WASHINGTON — The U.S. Bureau of Land Management (BLM) plans to remove more than 14,000 wild horses across nine states, including Arizona, California, Colorado, Idaho, Montana, Nevada, New Mexico, Oregon, Utah, and Wyoming, from now through October to manage overpopulation.
In Colorado alone, over 1,100 horses will be corralled, according to reporting by The Colorado Sun. The BLM explains that, without natural predators, wild horse and burro populations can grow rapidly, overwhelming available food and water and causing long-lasting damage to public lands. Management efforts are intended to ensure that healthy horses and burros can thrive alongside healthy rangelands for generations to come.
This is not the first time the BLM has removed wild horses; in 2020, more than 100 horses were removed from Nevada due to lack of water and declining health. While such removals happen nearly every year, some animal advocates caution against the use of helicopters, which have previously caused injuries and fatalities. In 2023, nearly a dozen horses died during helicopter roundup operations.

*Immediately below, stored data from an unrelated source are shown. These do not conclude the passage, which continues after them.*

(** Leaving the inner loop at the value token, with nothing more matched:
    the outer loop goes on two indices after the flag. *)
Lemma after_value_no_match flags pre t v post fs2 m2 o1 :
  Forall (fun g => matches g v = false) fs2 ->
  after_scan strtod flags (pre ++ t :: v :: post)
    (scan_flags strtod (pre ++ t :: v :: post) fs2 (mkState (S (length pre)) true m2 o1))
  = parse_from strtod flags (pre ++ t :: v :: post) (length pre + 2) m2 o1.
Proof.
  intros Hno. rewrite scan_flags_no_match.
  - simpl. f_equal. lia.
  - simpl. rewrite arg_middle_S. intros g Hg.
    rewrite Forall_forall in Hno. now apply Hno.
Qed.

(** ** The declarations matched during a run *)

(** A matched declaration is in the table and has one of its names among
    the tokens after [argv[0]]. *)
Lemma scan_matched_sound argv flags s g :
  g ∈ scan_matched strtod argv flags s ->
  1 <= pos s < length argv ->
  g ∈ flags /\ exists t, t ∈ tail argv /\ matches g t = true.
Proof.
  revert s. induction flags as [|f flags IH]; intros s Hg Hp; simpl in Hg.
  { inversion Hg. }
  destruct (matches f (arg argv (pos s))) eqn:Hm.
  - apply elem_of_cons in Hg as [->|Hg].
    + split; [left|]. exists (arg argv (pos s)). split; [now apply arg_in_tail|done].
    + destruct (dispatch strtod argv f (set_found s)) as [s1|e s1] eqn:Hd;
        [|inversion Hg].
      apply dispatch_continue in Hd as (Hp1 & _); [|simpl; lia]. simpl in Hp1.
      destruct (IH s1 Hg) as [Hin Ht]; [lia|]. split; [now right|exact Ht].
  - destruct (IH s Hg Hp) as [Hin Ht]. split; [now right|exact Ht].
Qed.

Lemma matched_loop_sound fuel flags argv i m o g :
  g ∈ matched_loop strtod fuel flags argv i m o ->
  1 <= i ->
  g ∈ flags /\ exists t, t ∈ tail argv /\ matches g t = true.
Proof.
  revert i m o. induction fuel as [|fuel IH]; intros i m o Hg Hi; simpl in Hg.
  { destruct (length argv <=? i)%nat; inversion Hg. }
  destruct (length argv <=? i)%nat eqn:Hle; [inversion Hg|].
  apply Nat.leb_gt in Hle. apply elem_of_app in Hg as [Hg|Hg].
  - eapply scan_matched_sound; [exact Hg|simpl; lia].
  - destruct (scan_flags strtod argv flags (mkState i false m o)) as [s|e s] eqn:Hs;
      [|inversion Hg].
    destruct (found s); [|inversion Hg].
    eapply IH; [exact Hg|lia].
Qed.

(** The inner loop leaves alone every address that is not the
    destination of a declaration it matches. *)
Lemma scan_matched_frame (a : addr) argv flags s :
  Forall (fun g => value g <> a) (scan_matched strtod argv flags s) ->
  mem (flow_state (scan_flags strtod argv flags s)) !! a = mem s !! a.
Proof.
  revert s. induction flags as [|f flags IH]; intros s H; simpl in *; [done|].
  unfold flag_body. destruct (matches f (arg argv (pos s))) eqn:Hm; [|now apply IH].
  apply Forall_cons in H as [Hf H].
  assert (mem (flow_state (dispatch strtod argv f (set_found s))) !! a = mem s !! a) as Hd.
  { destruct (dispatch_mem argv f (set_found s)) as [->|(w & _ & ->)]; [done|].
    simpl. now rewrite lookup_insert_ne. }
  destruct (dispatch strtod argv f (set_found s)) as [s1|e s1]; simpl in Hd; [|done].
  rewrite IH; done.
Qed.

Lemma matched_loop_frame (a : addr) fuel flags argv i m o e m' o' :
  Forall (fun g => value g <> a) (matched_loop strtod fuel flags argv i m o) ->
  parse_loop strtod fuel flags argv i m o = Some (e, m', o') ->
  m' !! a = m !! a.
Proof.
  revert i m o. induction fuel as [|fuel IH]; intros i m o H Hrun; simpl in *.
  { destruct (length argv <=? i)%nat; now simplify_eq. }
  destruct (length argv <=? i)%nat; [now simplify_eq|].
  apply Forall_app in H as [Hscan Hrest].
  pose proof (scan_matched_frame a argv flags _ Hscan) as Hmem. simpl in Hmem.
  destruct (scan_flags strtod argv flags (mkState i false m o)) as [s|e1 s];
    simpl in Hmem; [|now simplify_eq].
  destruct (found s); simpl in Hrun; [|now simplify_eq].
  rewrite <- Hmem. apply (IH (S (pos s)) (mem s) (out s)); [exact Hrest|exact Hrun].
Qed.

Wild horses in the U.S. are largely descendants of domesticated horses, with genomic differences from ancestral horses that lived in Eurasia before domestication. Some ancestors arrived with Europeans in the late 15th and 16th centuries, but most modern wild horses in the Western United States are linked to breeds that escaped or were released from captivity in the 19th century. Herds can grow quickly, potentially doubling in size every four to five years, which can surpass the land’s capacity to sustain them, according to the BLM.